This exercise asks for the whole listing to be restated exactly.

▬▬▬▬▬▬▬▬▬▬

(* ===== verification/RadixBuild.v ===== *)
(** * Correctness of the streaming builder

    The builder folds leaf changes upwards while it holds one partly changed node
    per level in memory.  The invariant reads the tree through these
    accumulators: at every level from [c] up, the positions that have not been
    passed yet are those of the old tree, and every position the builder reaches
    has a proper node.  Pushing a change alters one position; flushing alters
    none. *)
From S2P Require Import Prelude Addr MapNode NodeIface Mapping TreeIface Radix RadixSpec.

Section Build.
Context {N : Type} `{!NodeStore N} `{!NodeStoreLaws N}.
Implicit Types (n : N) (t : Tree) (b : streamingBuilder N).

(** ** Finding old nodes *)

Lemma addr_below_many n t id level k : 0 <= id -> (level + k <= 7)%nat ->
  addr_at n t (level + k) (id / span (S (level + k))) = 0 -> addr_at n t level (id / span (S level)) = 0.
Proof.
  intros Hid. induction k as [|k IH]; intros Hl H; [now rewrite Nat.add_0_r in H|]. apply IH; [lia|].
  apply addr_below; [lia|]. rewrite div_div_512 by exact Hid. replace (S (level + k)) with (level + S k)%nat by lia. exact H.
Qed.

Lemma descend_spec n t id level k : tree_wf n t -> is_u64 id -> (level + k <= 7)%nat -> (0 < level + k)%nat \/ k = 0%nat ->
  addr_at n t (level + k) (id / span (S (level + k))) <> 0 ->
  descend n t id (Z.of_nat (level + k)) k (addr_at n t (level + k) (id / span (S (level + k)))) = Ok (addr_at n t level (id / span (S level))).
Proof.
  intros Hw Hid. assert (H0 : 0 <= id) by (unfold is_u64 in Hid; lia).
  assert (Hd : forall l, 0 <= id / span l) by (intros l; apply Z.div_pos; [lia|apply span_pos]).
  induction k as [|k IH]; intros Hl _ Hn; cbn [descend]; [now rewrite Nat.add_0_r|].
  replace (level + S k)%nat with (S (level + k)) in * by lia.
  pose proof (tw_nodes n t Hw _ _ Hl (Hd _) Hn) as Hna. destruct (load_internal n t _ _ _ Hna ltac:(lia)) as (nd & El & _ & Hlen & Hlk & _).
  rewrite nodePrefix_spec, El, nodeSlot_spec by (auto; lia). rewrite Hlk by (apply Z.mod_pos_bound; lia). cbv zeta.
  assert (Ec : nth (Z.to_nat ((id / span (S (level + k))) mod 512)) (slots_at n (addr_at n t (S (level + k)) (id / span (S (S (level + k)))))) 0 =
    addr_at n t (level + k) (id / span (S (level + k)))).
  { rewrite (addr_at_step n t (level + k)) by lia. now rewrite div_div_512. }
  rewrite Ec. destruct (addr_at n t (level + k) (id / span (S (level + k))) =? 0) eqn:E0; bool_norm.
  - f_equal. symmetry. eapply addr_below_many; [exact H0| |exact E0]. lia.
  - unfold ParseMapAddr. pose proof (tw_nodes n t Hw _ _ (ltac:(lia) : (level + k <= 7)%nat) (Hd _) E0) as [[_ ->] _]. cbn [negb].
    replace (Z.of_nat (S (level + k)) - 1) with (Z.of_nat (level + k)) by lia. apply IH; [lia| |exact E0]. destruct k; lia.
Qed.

▬▬▬▬▬▬▬▬▬▬

* **Final answer**
(* ===== verification/RadixBuild.v ===== *)
(** * Correctness of the streaming builder

    The builder folds leaf changes upwards while it holds one partly changed node
    per level in memory.  The invariant reads the tree through these
    accumulators: at every level from [c] up, the positions that have not been
    passed yet are those of the old tree, and every position the builder reaches
    has a proper node.  Pushing a change alters one position; flushing alters
    none. *)
From S2P Require Import Prelude Addr MapNode NodeIface Mapping TreeIface Radix RadixSpec.

Section Build.
Context {N : Type} `{!NodeStore N} `{!NodeStoreLaws N}.
Implicit Types (n : N) (t : Tree) (b : streamingBuilder N).

(** ** Finding old nodes *)

Lemma addr_below_many n t id level k : 0 <= id -> (level + k <= 7)%nat ->
  addr_at n t (level + k) (id / span (S (level + k))) = 0 -> addr_at n t level (id / span (S level)) = 0.
Proof.
  intros Hid. induction k as [|k IH]; intros Hl H; [now rewrite Nat.add_0_r in H|]. apply IH; [lia|].
  apply addr_below; [lia|]. rewrite div_div_512 by exact Hid. replace (S (level + k)) with (level + S k)%nat by lia. exact H.
Qed.

Lemma descend_spec n t id level k : tree_wf n t -> is_u64 id -> (level + k <= 7)%nat -> (0 < level + k)%nat \/ k = 0%nat ->
  addr_at n t (level + k) (id / span (S (level + k))) <> 0 ->
  descend n t id (Z.of_nat (level + k)) k (addr_at n t (level + k) (id / span (S (level + k)))) = Ok (addr_at n t level (id / span (S level))).
Proof.
  intros Hw Hid. assert (H0 : 0 <= id) by (unfold is_u64 in Hid; lia).
  assert (Hd : forall l, 0 <= id / span l) by (intros l; apply Z.div_pos; [lia|apply span_pos]).
  induction k as [|k IH]; intros Hl _ Hn; cbn [descend]; [now rewrite Nat.add_0_r|].
  replace (level + S k)%nat with (S (level + k)) in * by lia.
  pose proof (tw_nodes n t Hw _ _ Hl (Hd _) Hn) as Hna. destruct (load_internal n t _ _ _ Hna ltac:(lia)) as (nd & El & _ & Hlen & Hlk & _).
  rewrite nodePrefix_spec, El, nodeSlot_spec by (auto; lia). rewrite Hlk by (apply Z.mod_pos_bound; lia). cbv zeta.
  assert (Ec : nth (Z.to_nat ((id / span (S (level + k))) mod 512)) (slots_at n (addr_at n t (S (level + k)) (id / span (S (S (level + k)))))) 0 =
    addr_at n t (level + k) (id / span (S (level + k)))).
  { rewrite (addr_at_step n t (level + k)) by lia. now rewrite div_div_512. }
  rewrite Ec. destruct (addr_at n t (level + k) (id / span (S (level + k))) =? 0) eqn:E0; bool_norm.
  - f_equal. symmetry. eapply addr_below_many; [exact H0| |exact E0]. lia.
  - unfold ParseMapAddr. pose proof (tw_nodes n t Hw _ _ (ltac:(lia) : (level + k <= 7)%nat) (Hd _) E0) as [[_ ->] _]. cbn [negb].
    replace (Z.of_nat (S (level + k)) - 1) with (Z.of_nat (level + k)) by lia. apply IH; [lia| |exact E0]. destruct k; lia.
Qed.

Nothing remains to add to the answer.